Collected data ▸
- - - -

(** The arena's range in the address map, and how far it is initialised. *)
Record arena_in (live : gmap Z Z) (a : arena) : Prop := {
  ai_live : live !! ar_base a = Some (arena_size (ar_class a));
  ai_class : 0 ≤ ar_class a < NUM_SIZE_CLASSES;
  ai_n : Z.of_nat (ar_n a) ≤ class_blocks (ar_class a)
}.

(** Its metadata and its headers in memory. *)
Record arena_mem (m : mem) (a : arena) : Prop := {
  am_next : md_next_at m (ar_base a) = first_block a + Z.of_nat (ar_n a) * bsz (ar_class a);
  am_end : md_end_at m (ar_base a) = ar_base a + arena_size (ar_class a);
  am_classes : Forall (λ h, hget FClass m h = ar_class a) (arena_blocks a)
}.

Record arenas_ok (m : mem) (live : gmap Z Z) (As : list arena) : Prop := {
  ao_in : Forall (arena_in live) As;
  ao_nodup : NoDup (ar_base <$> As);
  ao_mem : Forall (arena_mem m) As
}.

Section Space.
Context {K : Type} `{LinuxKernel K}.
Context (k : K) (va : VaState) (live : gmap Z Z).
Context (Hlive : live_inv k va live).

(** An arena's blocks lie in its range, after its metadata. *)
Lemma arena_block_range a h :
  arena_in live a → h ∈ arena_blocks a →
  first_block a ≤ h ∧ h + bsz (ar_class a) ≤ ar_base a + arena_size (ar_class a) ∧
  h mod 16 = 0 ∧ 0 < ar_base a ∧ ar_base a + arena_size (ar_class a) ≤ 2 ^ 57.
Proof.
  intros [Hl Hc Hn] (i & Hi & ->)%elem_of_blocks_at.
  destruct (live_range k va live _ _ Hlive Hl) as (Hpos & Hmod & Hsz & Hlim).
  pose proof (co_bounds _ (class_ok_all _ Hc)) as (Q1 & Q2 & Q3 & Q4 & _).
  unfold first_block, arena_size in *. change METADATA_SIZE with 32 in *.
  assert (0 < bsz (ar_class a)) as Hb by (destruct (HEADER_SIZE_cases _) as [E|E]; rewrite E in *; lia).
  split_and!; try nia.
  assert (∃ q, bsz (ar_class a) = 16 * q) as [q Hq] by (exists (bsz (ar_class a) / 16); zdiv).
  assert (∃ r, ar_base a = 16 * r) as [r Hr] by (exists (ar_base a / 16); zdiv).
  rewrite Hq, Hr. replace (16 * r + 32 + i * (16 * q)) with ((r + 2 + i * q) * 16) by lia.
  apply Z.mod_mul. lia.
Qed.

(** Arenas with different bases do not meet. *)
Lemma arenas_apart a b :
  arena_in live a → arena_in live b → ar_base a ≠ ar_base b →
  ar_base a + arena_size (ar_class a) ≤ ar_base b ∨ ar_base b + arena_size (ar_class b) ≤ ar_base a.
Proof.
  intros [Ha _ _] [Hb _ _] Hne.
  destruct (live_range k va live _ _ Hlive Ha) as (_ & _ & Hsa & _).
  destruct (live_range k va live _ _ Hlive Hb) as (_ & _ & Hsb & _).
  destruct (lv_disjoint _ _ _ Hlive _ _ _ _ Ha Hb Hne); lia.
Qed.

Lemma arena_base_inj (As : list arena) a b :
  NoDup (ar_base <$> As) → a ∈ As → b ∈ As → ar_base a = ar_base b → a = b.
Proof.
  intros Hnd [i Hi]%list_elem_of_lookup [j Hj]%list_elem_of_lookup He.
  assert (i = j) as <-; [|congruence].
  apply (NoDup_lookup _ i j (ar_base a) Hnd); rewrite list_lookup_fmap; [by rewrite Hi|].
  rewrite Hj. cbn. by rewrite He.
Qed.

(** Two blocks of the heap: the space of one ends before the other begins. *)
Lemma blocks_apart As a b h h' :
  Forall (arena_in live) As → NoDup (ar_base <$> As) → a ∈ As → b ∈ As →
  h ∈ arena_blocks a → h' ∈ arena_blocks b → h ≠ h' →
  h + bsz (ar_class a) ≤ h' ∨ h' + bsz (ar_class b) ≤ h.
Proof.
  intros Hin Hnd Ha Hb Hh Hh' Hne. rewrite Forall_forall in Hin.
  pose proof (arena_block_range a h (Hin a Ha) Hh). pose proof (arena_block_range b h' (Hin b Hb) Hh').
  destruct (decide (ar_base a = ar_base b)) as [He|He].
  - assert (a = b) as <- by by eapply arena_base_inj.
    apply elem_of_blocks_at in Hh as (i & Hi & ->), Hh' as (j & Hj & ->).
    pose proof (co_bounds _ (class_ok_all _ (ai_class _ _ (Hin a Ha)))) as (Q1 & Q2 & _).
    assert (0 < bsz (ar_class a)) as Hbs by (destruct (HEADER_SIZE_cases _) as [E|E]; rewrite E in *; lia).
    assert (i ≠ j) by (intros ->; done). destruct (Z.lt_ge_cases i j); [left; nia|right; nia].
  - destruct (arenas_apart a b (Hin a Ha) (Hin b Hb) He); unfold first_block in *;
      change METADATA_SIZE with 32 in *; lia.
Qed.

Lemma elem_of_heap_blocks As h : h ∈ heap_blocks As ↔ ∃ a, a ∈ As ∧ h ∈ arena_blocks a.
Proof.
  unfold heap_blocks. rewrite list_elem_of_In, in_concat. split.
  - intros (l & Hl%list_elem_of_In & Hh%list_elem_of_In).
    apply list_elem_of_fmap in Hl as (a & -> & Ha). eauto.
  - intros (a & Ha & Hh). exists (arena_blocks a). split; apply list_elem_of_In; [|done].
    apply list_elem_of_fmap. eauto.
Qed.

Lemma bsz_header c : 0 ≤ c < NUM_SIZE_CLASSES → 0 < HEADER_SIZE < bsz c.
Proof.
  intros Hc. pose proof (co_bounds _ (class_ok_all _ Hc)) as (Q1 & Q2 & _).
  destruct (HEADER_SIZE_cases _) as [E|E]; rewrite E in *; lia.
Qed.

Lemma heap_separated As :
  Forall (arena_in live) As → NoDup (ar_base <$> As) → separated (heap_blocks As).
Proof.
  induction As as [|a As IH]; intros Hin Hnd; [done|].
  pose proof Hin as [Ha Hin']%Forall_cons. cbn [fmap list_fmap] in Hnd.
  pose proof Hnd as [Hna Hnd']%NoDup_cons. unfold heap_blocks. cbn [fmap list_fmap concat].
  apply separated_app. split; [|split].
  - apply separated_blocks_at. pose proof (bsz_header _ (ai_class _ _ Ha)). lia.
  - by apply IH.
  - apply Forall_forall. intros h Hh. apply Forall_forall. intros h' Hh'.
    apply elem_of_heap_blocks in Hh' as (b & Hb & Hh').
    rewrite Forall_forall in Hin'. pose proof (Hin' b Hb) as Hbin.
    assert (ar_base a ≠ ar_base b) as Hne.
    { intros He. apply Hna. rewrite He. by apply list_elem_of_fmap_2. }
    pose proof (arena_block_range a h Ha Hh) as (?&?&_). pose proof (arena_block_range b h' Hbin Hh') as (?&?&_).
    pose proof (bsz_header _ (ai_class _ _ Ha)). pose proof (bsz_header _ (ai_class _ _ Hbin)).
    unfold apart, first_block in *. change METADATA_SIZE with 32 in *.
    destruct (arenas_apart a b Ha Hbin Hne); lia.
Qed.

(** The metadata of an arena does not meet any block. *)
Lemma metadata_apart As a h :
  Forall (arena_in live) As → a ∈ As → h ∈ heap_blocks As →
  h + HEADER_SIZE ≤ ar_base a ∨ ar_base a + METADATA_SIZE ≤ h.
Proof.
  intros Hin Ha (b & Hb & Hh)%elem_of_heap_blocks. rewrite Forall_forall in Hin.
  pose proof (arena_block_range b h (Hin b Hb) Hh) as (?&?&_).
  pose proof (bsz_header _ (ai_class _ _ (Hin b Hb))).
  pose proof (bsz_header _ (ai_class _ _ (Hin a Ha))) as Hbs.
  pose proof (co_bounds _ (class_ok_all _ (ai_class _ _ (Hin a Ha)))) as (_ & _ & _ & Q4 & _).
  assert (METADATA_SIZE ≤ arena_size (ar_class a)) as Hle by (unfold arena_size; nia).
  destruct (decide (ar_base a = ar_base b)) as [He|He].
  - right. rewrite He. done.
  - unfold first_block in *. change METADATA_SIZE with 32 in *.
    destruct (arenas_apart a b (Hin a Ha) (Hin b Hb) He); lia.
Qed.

- - - -

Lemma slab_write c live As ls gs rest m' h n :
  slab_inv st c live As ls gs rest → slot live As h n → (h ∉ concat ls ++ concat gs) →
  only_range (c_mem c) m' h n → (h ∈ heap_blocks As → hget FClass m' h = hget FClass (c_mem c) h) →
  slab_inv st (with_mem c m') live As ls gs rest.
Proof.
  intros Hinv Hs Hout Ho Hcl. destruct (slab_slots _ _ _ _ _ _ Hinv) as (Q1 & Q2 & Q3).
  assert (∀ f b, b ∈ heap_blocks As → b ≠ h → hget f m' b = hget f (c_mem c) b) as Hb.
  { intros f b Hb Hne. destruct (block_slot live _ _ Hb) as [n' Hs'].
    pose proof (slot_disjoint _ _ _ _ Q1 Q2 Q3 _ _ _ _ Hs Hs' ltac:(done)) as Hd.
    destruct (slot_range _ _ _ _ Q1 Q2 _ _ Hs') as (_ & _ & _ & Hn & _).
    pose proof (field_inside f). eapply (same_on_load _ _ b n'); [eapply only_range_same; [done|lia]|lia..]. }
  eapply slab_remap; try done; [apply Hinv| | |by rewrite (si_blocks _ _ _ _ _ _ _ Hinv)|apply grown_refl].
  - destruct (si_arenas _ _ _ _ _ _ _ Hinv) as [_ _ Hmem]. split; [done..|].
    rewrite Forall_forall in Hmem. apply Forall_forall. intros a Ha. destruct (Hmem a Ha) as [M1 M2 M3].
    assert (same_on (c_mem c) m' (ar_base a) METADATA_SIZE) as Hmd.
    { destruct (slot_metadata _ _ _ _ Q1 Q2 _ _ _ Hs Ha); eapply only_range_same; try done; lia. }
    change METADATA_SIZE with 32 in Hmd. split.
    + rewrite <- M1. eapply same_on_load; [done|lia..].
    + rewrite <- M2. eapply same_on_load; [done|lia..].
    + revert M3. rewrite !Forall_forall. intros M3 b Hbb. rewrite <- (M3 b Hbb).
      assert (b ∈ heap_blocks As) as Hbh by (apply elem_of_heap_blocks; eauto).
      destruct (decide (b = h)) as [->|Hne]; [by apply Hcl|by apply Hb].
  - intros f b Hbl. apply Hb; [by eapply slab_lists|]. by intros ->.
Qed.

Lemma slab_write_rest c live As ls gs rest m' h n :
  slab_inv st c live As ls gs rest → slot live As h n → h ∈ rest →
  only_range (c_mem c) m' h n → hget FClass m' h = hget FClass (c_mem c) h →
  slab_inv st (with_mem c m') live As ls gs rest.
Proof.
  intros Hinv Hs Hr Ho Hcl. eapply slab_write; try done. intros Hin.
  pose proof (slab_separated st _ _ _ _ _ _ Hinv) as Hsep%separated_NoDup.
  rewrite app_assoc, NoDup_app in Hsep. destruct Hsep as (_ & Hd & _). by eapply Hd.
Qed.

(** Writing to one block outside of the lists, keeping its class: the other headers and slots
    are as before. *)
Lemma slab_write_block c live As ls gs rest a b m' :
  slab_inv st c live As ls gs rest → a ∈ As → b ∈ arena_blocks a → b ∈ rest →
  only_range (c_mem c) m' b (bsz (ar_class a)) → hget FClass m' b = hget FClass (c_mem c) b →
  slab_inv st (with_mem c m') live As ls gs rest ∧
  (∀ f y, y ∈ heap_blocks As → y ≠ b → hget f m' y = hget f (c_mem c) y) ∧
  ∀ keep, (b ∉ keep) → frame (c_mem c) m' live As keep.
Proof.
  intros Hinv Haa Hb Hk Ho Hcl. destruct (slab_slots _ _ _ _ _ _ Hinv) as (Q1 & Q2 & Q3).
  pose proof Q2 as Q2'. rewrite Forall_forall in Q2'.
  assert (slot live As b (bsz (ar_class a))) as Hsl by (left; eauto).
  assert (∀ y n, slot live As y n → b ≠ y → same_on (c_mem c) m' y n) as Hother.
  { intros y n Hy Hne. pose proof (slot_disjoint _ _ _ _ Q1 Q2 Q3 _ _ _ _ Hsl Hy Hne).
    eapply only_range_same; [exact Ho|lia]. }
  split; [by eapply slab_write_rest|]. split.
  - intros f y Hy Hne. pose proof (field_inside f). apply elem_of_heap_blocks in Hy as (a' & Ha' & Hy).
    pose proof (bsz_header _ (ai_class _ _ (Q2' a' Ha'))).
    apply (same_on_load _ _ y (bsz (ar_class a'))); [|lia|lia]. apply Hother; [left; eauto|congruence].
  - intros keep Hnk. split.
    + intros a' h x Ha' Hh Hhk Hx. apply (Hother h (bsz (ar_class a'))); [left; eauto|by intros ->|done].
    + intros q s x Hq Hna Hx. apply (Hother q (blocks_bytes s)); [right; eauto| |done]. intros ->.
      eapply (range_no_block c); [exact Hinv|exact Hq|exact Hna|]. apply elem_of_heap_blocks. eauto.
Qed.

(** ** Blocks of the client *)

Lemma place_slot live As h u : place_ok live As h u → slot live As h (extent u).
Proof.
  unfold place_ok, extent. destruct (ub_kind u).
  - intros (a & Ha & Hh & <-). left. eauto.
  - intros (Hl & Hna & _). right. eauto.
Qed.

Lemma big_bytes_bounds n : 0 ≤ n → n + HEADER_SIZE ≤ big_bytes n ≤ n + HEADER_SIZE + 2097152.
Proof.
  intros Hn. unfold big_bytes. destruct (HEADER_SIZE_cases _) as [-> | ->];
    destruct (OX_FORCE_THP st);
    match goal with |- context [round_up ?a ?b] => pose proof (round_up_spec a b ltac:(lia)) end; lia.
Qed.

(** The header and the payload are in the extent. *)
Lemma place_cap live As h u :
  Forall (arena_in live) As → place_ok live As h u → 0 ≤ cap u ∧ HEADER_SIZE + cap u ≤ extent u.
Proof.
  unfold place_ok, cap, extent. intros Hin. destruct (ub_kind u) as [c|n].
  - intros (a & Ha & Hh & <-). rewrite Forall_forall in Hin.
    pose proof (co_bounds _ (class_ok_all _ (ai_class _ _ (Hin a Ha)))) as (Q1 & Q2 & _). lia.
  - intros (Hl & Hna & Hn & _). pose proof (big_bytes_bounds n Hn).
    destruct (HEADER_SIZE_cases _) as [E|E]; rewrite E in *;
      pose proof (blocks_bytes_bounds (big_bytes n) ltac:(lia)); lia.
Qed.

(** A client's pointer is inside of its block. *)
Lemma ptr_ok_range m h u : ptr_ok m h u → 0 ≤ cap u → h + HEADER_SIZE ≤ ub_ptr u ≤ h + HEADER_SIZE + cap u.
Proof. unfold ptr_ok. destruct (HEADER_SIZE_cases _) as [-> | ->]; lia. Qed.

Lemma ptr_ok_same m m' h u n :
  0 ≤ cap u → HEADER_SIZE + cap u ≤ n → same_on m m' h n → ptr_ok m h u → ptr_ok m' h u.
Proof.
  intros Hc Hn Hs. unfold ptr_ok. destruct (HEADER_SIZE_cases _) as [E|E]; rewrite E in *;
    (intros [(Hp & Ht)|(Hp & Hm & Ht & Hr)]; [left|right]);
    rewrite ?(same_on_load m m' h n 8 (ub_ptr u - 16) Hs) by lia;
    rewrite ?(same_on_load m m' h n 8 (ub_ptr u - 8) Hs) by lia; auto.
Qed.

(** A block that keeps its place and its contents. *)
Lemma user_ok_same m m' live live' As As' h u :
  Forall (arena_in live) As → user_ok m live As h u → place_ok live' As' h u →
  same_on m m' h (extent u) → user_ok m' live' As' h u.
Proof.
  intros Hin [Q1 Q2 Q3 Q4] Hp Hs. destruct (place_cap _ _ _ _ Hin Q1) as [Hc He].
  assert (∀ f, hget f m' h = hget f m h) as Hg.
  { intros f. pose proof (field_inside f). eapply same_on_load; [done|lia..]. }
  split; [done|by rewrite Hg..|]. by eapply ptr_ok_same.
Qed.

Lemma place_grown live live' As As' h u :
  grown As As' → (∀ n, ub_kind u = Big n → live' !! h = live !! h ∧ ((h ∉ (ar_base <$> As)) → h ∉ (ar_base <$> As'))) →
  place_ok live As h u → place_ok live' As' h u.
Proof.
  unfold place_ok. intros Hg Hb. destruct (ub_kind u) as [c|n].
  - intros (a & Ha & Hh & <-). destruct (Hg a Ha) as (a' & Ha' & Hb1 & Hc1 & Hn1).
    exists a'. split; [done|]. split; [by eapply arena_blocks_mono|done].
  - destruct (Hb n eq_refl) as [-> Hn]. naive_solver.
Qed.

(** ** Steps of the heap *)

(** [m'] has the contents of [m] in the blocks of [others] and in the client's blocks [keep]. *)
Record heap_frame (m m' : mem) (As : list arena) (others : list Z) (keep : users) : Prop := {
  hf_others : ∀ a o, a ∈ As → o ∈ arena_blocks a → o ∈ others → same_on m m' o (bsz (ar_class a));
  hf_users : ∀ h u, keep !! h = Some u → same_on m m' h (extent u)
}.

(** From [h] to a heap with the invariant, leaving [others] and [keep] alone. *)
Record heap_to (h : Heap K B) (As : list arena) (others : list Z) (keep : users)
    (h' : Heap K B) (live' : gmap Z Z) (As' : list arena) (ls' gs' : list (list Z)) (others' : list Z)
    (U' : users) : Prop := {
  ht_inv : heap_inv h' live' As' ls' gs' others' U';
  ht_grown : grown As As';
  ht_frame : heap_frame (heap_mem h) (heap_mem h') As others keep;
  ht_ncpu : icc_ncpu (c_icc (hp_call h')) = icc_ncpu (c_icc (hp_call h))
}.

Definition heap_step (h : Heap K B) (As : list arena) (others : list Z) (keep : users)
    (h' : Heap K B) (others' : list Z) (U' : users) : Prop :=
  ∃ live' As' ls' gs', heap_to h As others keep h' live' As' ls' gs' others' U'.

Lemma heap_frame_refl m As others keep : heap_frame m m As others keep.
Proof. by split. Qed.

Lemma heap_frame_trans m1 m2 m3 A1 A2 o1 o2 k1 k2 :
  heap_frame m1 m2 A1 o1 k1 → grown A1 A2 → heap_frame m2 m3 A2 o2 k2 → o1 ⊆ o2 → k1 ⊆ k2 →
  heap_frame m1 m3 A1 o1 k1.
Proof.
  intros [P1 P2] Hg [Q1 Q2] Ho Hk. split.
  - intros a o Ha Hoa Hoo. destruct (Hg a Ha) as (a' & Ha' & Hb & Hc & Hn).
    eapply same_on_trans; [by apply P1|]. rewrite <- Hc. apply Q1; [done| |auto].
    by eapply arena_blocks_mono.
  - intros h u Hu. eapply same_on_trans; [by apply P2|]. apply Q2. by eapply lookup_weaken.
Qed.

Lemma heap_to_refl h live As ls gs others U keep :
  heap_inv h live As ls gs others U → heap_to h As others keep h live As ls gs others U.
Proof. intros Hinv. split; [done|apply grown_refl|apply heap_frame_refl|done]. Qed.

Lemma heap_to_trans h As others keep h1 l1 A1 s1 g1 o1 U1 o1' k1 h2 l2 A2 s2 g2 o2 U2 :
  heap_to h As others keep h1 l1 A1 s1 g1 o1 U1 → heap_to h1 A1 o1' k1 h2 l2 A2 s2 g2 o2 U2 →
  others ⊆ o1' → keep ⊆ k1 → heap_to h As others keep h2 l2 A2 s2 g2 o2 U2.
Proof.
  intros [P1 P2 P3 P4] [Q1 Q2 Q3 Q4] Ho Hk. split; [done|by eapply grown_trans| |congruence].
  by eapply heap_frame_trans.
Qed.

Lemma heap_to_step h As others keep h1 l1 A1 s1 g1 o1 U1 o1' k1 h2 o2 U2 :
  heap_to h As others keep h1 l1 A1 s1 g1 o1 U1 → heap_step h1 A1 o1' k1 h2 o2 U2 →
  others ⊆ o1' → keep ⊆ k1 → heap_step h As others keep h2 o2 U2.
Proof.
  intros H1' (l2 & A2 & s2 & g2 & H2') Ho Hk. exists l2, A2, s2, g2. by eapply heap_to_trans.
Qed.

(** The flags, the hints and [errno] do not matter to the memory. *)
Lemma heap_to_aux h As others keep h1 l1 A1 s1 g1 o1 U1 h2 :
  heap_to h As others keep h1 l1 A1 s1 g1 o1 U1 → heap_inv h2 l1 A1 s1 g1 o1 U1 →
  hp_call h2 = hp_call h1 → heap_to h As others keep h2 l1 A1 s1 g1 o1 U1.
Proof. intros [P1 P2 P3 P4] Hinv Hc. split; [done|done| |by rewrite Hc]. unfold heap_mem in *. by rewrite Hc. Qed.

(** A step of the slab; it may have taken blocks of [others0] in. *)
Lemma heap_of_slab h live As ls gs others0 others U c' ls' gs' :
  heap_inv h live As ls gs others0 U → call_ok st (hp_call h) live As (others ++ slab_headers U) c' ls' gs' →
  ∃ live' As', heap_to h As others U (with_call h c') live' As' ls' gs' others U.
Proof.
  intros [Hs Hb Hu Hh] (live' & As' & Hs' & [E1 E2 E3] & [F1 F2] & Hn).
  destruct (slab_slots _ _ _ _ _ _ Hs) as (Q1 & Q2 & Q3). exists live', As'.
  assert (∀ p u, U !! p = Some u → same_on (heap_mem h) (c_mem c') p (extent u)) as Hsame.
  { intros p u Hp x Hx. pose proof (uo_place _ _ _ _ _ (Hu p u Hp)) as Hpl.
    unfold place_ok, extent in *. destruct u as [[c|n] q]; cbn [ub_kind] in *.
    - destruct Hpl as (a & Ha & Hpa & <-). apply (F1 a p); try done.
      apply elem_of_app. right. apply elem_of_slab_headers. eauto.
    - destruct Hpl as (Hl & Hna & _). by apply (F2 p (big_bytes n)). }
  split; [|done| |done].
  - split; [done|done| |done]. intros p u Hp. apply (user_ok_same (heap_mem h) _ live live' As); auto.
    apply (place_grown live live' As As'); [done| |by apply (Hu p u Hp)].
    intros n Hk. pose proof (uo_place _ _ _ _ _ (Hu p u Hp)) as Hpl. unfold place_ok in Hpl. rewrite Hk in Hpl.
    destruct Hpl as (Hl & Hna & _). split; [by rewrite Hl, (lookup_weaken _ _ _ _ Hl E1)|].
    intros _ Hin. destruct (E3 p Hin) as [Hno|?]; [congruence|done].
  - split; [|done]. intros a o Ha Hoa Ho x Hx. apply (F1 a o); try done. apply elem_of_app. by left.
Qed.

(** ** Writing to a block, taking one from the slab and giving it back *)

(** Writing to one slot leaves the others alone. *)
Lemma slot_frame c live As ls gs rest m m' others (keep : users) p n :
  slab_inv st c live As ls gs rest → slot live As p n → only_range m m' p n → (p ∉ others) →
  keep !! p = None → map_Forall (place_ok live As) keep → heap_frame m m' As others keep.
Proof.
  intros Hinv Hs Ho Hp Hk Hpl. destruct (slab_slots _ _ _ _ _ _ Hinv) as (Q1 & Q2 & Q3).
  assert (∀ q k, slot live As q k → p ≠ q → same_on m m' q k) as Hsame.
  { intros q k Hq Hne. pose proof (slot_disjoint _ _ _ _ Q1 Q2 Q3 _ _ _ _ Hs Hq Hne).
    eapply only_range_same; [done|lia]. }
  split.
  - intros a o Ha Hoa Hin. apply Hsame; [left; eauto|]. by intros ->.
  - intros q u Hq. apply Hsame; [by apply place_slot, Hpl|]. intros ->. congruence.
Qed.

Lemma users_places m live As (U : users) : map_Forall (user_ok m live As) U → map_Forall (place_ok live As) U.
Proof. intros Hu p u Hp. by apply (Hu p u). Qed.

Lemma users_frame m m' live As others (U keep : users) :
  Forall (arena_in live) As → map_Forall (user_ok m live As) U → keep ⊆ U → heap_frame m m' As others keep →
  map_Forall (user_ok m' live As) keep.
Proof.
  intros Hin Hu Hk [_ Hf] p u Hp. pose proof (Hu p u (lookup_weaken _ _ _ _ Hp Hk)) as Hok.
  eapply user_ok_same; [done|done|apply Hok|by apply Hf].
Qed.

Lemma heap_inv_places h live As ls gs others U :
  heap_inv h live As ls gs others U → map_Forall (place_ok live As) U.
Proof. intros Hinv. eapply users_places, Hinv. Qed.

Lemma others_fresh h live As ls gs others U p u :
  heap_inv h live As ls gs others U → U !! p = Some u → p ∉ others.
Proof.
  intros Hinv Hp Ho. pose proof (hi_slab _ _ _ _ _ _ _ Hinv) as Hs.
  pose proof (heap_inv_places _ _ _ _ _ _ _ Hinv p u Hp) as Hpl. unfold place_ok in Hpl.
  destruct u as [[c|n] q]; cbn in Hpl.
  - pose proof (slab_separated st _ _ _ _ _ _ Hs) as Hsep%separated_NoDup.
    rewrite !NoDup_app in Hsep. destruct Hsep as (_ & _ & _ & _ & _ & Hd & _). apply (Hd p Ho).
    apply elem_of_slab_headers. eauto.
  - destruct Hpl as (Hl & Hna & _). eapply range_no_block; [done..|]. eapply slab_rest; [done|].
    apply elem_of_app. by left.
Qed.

- - - -

Nothing but the lines above from the one containing "intros [Hs Hb" through the one containing "Hx. pose proof" should appear in the answer, each repeated exactly.

  intros [Hs Hb Hu Hh] (live' & As' & Hs' & [E1 E2 E3] & [F1 F2] & Hn).
  destruct (slab_slots _ _ _ _ _ _ Hs) as (Q1 & Q2 & Q3). exists live', As'.
  assert (∀ p u, U !! p = Some u → same_on (heap_mem h) (c_mem c') p (extent u)) as Hsame.
  { intros p u Hp x Hx. pose proof (uo_place _ _ _ _ _ (Hu p u Hp)) as Hpl.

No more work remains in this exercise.